> **EXERCISE REQUIREMENTS**:
Set down each line from the start of the material exactly, please, up to and including the one that contains "Definition stamp_condition (now".

> **ENTRIES SUPPLIED**:
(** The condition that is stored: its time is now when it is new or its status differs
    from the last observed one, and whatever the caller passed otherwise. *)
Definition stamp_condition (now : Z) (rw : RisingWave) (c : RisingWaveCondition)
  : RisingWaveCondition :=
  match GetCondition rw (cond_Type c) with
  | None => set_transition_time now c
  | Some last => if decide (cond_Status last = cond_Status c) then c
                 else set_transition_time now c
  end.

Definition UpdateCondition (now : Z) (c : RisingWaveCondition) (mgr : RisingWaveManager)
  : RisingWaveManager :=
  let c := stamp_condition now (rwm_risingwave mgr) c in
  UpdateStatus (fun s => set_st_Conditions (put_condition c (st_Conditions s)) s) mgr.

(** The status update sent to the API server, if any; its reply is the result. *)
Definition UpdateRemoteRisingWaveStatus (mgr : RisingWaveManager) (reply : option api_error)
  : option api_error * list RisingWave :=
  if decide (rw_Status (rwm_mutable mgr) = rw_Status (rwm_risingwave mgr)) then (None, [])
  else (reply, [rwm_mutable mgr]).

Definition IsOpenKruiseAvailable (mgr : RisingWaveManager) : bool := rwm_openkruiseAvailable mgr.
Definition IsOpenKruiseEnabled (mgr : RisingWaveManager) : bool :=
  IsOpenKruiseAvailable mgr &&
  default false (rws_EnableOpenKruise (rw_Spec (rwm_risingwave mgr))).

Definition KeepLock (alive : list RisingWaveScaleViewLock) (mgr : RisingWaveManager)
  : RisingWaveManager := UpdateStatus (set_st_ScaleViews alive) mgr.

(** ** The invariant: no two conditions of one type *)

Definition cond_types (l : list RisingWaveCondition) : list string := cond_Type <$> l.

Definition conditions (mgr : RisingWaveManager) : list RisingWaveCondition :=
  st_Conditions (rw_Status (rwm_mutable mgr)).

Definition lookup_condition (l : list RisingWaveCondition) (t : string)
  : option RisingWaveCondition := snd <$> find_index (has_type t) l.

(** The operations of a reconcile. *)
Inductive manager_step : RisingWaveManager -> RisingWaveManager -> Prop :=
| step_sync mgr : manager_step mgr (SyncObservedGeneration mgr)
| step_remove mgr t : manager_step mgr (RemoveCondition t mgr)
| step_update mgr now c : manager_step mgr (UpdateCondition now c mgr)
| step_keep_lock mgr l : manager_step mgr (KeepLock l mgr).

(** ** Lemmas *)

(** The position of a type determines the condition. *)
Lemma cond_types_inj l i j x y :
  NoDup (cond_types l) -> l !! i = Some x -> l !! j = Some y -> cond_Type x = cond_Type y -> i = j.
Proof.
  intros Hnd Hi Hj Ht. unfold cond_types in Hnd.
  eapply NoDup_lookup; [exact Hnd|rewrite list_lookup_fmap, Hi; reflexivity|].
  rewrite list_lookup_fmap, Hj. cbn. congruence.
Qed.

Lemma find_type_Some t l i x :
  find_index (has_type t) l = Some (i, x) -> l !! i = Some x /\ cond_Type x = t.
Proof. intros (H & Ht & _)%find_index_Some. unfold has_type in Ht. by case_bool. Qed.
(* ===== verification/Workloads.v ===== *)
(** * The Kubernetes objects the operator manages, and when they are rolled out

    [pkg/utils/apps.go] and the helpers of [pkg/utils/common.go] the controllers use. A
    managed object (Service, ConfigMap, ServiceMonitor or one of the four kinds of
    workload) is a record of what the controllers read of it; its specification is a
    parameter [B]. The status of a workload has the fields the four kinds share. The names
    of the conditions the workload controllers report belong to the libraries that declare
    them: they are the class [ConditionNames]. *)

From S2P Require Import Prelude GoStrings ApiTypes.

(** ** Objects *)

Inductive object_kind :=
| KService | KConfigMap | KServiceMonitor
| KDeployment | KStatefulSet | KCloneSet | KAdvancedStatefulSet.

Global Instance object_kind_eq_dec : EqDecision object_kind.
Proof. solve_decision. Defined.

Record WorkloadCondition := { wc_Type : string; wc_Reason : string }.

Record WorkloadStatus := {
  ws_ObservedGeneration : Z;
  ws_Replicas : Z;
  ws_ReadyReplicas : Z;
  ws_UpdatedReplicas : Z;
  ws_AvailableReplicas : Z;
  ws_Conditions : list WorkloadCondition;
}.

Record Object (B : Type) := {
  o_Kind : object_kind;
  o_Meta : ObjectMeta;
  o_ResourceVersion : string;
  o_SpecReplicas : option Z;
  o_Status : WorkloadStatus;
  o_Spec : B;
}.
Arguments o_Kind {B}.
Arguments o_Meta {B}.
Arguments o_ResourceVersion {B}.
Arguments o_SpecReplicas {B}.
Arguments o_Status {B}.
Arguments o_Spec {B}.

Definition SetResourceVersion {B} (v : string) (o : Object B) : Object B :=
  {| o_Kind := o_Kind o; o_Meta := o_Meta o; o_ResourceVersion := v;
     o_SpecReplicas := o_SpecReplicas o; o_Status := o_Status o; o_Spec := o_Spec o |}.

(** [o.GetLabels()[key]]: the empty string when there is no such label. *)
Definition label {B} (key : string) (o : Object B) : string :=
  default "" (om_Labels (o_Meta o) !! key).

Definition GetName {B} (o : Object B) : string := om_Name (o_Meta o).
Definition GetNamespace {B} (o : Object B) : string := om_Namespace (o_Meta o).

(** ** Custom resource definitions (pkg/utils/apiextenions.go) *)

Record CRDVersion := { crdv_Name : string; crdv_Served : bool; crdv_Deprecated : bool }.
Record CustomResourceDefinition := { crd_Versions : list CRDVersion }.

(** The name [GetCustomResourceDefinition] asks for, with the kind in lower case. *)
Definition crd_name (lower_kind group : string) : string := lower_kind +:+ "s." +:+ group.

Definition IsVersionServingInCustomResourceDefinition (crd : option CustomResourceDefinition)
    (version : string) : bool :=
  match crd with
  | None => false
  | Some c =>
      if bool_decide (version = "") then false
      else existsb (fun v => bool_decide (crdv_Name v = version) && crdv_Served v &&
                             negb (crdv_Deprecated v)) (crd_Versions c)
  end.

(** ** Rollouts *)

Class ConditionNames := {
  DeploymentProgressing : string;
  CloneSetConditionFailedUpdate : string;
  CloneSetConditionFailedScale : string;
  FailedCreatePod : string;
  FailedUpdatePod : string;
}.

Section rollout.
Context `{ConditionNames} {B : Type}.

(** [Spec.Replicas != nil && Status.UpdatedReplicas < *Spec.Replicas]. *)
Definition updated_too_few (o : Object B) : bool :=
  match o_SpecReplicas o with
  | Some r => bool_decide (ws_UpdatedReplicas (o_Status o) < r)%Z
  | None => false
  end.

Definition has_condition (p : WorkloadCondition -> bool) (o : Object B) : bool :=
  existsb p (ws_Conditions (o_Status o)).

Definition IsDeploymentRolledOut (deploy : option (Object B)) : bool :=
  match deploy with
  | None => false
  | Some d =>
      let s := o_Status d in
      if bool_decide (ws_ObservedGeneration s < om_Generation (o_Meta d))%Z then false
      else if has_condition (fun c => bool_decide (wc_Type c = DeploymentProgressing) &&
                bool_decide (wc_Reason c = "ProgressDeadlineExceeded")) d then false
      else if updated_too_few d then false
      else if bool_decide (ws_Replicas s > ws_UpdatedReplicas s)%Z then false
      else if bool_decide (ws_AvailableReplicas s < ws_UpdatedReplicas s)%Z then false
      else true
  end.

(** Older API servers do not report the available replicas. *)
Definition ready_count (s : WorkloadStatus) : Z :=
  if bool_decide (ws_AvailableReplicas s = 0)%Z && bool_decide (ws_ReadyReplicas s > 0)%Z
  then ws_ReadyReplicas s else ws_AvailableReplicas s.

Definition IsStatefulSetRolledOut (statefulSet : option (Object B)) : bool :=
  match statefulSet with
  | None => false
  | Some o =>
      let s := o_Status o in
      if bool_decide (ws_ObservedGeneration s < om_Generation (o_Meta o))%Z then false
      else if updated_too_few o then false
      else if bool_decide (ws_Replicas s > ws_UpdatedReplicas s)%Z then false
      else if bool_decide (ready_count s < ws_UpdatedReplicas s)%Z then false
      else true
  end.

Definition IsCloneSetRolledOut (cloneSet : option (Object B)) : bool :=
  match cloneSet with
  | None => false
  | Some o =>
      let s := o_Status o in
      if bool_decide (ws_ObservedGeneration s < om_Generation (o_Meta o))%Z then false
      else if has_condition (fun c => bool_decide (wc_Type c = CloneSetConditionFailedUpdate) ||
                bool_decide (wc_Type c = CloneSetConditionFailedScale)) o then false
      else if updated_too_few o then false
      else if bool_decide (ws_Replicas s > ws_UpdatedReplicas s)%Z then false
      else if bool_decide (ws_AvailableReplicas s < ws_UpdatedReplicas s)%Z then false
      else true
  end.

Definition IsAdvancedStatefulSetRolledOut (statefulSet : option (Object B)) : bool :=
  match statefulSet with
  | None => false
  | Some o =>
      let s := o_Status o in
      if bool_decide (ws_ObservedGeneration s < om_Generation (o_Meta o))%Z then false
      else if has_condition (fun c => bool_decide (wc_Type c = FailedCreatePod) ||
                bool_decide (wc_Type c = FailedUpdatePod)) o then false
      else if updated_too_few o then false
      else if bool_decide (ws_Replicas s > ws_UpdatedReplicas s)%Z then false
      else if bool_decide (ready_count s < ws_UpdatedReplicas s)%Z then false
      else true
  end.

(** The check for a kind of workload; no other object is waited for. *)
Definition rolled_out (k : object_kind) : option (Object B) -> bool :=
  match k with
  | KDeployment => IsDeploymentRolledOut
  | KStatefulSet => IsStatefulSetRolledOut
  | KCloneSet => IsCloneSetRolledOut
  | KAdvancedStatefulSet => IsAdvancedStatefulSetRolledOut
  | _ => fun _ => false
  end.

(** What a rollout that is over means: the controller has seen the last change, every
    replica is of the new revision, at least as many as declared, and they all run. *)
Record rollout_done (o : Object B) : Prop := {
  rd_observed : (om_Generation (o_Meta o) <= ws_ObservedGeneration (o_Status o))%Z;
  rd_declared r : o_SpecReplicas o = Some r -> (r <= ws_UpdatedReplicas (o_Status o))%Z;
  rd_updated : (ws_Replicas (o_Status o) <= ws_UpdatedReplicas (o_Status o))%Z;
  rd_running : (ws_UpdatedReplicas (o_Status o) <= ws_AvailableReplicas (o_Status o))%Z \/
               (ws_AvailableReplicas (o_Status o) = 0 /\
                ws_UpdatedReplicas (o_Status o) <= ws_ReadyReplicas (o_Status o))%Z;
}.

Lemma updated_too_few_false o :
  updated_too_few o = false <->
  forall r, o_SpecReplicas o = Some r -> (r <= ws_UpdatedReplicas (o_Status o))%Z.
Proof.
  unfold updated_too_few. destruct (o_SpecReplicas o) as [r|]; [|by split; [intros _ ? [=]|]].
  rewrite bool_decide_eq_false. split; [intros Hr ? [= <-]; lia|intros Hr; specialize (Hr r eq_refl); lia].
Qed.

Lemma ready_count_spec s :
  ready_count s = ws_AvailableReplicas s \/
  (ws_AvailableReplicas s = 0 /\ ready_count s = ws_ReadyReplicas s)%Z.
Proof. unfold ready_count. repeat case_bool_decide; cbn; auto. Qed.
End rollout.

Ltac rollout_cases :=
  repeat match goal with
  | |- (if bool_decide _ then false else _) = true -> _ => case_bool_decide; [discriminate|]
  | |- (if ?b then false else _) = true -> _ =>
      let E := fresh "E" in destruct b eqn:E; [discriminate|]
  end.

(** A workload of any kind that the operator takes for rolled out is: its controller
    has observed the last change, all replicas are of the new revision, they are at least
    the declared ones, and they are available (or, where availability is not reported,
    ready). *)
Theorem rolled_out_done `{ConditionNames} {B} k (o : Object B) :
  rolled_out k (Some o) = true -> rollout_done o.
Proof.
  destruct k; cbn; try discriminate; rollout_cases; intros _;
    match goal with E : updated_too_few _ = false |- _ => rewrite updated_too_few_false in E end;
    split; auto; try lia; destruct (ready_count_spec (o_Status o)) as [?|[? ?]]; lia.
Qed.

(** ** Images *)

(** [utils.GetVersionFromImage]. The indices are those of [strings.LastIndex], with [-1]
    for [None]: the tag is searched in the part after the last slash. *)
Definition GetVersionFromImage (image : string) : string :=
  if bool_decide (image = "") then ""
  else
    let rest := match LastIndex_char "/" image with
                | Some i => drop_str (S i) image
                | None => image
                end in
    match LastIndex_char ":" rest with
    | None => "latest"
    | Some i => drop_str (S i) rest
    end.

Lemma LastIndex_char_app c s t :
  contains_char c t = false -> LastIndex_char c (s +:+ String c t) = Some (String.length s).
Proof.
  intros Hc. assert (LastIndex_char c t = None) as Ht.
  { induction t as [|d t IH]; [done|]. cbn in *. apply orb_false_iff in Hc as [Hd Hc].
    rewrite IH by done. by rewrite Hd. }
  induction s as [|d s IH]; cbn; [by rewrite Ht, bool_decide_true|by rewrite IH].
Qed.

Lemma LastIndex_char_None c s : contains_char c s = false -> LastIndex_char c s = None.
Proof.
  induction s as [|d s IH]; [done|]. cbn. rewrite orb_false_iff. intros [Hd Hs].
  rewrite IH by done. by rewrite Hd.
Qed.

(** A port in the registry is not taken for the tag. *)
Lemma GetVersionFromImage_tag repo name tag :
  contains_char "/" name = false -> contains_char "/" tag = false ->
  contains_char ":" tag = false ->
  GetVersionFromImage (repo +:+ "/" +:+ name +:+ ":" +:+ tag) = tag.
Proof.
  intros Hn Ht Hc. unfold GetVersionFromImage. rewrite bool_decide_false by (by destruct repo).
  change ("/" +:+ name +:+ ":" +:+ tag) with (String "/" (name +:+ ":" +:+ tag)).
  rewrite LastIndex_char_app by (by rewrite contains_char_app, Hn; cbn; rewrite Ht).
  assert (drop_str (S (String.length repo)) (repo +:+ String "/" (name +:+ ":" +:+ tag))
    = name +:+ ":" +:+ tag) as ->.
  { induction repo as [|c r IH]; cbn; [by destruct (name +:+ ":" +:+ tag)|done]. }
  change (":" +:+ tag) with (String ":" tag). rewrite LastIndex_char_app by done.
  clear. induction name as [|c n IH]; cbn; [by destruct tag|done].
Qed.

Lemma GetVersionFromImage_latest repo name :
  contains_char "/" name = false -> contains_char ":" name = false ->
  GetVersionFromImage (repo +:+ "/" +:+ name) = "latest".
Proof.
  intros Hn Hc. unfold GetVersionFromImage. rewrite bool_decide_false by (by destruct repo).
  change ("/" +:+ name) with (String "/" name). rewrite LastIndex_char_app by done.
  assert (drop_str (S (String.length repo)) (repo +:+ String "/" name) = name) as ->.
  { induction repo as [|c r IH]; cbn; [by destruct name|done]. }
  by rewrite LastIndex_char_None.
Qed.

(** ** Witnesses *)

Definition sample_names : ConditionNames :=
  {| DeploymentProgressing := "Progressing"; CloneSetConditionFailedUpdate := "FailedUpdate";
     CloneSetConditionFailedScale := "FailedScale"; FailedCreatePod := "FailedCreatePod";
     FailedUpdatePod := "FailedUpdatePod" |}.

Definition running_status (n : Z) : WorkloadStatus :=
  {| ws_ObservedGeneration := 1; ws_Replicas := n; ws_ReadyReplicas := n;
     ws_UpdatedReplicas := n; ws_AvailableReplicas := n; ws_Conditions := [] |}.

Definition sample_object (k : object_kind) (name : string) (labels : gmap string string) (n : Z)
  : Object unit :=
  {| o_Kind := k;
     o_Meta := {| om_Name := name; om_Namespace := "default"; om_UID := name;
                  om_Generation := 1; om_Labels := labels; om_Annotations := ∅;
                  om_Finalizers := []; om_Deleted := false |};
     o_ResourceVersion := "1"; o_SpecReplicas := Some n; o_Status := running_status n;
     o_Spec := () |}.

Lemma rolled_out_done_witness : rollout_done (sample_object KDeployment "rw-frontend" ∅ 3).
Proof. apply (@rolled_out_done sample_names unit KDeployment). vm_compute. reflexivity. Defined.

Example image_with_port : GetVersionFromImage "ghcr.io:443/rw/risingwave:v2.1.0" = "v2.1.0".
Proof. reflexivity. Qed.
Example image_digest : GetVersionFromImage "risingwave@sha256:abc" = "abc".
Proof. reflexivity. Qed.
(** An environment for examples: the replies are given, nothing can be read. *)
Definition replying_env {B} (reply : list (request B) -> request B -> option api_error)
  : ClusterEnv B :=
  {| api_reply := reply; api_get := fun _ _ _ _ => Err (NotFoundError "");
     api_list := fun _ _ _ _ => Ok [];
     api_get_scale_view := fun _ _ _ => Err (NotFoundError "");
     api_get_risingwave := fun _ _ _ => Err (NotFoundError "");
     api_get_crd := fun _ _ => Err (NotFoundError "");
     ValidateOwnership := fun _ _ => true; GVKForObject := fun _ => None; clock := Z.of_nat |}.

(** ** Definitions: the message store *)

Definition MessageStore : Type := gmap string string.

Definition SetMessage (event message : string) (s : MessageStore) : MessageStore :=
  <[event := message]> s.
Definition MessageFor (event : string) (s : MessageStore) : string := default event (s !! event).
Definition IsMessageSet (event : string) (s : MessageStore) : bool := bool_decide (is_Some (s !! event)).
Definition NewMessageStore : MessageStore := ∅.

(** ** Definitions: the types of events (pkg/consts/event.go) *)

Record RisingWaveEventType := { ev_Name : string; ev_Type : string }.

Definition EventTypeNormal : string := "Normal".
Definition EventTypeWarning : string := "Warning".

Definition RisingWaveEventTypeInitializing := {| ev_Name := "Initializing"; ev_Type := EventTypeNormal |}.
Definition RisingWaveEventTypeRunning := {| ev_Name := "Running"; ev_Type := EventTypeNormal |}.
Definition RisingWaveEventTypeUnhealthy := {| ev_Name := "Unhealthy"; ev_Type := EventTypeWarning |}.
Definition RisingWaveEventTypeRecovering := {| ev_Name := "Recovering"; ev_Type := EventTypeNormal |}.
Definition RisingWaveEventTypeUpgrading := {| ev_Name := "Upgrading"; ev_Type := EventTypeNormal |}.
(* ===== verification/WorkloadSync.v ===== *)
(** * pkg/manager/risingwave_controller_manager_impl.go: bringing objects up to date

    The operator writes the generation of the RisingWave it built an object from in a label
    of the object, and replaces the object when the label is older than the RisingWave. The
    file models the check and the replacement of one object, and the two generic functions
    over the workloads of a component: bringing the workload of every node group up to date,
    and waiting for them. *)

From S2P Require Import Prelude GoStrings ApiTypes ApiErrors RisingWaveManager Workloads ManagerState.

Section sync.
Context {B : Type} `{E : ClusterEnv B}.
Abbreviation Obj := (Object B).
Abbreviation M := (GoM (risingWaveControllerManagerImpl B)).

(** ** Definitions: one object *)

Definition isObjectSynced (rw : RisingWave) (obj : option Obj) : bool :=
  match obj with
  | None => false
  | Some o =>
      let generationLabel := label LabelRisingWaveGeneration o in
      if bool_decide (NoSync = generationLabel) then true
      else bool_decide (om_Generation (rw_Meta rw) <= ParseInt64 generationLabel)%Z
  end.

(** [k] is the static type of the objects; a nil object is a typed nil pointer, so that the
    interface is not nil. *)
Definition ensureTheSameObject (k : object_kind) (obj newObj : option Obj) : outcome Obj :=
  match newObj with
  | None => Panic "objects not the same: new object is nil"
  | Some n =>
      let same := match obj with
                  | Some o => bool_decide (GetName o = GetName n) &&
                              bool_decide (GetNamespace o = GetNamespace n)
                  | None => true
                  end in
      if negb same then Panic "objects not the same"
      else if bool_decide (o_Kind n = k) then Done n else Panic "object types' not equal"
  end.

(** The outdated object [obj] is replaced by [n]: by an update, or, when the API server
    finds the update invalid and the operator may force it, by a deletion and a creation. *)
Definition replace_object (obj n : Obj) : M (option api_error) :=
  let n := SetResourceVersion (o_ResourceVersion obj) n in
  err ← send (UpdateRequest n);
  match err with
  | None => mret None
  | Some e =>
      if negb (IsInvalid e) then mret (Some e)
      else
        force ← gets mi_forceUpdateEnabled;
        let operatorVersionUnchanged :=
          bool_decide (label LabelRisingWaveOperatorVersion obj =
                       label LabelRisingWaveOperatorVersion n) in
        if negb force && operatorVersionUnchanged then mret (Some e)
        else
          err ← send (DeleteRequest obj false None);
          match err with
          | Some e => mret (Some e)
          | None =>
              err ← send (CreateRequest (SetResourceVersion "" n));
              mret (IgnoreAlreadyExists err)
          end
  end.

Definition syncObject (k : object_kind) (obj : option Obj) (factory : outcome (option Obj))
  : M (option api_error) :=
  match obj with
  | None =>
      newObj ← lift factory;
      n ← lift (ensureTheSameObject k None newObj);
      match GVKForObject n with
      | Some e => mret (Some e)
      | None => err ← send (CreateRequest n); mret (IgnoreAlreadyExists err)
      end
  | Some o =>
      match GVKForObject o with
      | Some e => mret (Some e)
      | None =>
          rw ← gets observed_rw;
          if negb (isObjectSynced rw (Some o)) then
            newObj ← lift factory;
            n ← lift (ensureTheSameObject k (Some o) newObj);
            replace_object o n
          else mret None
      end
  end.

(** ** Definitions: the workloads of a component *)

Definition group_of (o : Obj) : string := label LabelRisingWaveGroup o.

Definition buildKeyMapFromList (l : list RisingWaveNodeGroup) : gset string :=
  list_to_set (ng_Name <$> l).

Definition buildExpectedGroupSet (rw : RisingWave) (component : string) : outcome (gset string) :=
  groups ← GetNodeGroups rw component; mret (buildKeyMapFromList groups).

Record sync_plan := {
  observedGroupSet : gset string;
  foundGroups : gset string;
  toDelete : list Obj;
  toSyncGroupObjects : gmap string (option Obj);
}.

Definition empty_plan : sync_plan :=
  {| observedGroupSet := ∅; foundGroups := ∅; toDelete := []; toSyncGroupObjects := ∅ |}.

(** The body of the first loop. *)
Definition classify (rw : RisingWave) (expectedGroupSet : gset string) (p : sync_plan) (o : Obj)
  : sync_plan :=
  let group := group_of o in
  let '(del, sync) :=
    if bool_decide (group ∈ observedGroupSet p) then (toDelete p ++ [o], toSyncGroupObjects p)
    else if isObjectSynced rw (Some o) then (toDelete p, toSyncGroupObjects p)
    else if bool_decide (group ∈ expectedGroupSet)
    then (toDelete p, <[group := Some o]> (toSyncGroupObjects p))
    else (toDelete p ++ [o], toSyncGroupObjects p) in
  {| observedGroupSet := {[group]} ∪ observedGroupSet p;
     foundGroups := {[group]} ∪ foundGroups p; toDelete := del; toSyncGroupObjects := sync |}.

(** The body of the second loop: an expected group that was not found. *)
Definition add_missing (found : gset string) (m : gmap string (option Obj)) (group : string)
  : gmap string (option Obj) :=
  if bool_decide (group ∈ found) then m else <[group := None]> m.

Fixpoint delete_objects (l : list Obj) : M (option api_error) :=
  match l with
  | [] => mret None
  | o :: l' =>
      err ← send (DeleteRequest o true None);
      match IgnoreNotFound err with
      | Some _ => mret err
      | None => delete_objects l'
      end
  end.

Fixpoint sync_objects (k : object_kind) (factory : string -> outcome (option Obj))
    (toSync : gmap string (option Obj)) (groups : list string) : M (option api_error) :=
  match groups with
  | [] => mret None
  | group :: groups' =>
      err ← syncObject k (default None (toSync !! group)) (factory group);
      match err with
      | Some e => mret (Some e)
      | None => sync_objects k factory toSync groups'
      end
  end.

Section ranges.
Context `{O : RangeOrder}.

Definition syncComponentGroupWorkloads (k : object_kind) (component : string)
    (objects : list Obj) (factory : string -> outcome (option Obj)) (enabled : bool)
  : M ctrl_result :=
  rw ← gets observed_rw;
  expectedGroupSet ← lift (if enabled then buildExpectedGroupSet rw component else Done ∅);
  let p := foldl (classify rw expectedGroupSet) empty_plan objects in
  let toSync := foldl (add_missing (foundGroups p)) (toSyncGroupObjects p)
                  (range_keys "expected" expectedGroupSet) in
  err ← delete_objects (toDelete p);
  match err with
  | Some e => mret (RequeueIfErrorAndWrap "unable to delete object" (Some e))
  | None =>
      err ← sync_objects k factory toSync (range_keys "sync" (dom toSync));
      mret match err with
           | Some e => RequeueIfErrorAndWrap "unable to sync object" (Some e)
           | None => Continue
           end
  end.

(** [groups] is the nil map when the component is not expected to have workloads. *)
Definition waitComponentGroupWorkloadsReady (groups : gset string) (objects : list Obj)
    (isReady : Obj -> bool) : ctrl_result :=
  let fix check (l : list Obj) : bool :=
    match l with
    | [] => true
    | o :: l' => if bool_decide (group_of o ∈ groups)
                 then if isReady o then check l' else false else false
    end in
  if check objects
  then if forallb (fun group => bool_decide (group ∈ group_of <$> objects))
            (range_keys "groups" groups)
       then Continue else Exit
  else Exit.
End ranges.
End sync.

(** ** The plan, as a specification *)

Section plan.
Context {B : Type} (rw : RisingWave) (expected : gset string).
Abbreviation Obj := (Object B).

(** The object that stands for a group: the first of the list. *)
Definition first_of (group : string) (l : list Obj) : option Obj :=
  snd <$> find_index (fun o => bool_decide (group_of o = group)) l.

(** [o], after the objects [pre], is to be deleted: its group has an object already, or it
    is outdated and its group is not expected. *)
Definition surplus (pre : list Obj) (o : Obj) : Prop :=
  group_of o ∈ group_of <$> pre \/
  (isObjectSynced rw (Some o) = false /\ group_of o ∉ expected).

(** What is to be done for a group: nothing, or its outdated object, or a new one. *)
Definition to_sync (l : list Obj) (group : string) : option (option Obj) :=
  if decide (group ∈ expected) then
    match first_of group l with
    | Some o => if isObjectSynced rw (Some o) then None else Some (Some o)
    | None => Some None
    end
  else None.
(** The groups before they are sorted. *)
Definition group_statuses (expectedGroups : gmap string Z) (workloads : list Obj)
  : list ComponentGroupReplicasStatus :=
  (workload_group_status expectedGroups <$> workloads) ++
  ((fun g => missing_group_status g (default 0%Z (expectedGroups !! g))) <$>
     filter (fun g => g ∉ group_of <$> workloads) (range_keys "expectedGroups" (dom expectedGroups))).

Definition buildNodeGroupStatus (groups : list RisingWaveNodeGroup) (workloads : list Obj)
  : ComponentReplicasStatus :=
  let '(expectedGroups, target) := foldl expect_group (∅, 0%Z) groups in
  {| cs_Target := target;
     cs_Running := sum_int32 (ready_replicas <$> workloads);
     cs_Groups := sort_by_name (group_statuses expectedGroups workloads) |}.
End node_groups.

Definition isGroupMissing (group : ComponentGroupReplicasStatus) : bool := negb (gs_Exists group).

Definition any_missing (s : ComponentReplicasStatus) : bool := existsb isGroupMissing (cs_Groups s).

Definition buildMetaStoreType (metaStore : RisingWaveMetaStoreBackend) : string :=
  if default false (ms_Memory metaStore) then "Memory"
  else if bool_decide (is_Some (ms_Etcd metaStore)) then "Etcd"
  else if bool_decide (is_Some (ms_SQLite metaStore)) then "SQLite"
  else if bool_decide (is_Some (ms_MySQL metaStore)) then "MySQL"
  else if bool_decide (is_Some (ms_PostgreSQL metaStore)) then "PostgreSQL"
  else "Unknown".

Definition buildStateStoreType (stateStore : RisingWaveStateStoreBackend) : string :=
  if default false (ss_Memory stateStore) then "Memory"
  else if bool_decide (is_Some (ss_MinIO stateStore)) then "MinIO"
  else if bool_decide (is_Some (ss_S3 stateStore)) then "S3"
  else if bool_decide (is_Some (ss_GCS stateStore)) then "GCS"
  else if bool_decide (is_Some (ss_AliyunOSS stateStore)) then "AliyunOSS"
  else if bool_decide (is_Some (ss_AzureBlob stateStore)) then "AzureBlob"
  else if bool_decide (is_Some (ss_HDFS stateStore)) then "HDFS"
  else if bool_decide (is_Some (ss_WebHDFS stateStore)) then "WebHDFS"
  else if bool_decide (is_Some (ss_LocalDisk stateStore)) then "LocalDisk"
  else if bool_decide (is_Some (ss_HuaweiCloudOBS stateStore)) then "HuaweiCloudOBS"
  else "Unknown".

> **TASK RESULT**:
(** The condition that is stored: its time is now when it is new or its status differs
    from the last observed one, and whatever the caller passed otherwise. *)
Definition stamp_condition (now : Z) (rw : RisingWave) (c : RisingWaveCondition)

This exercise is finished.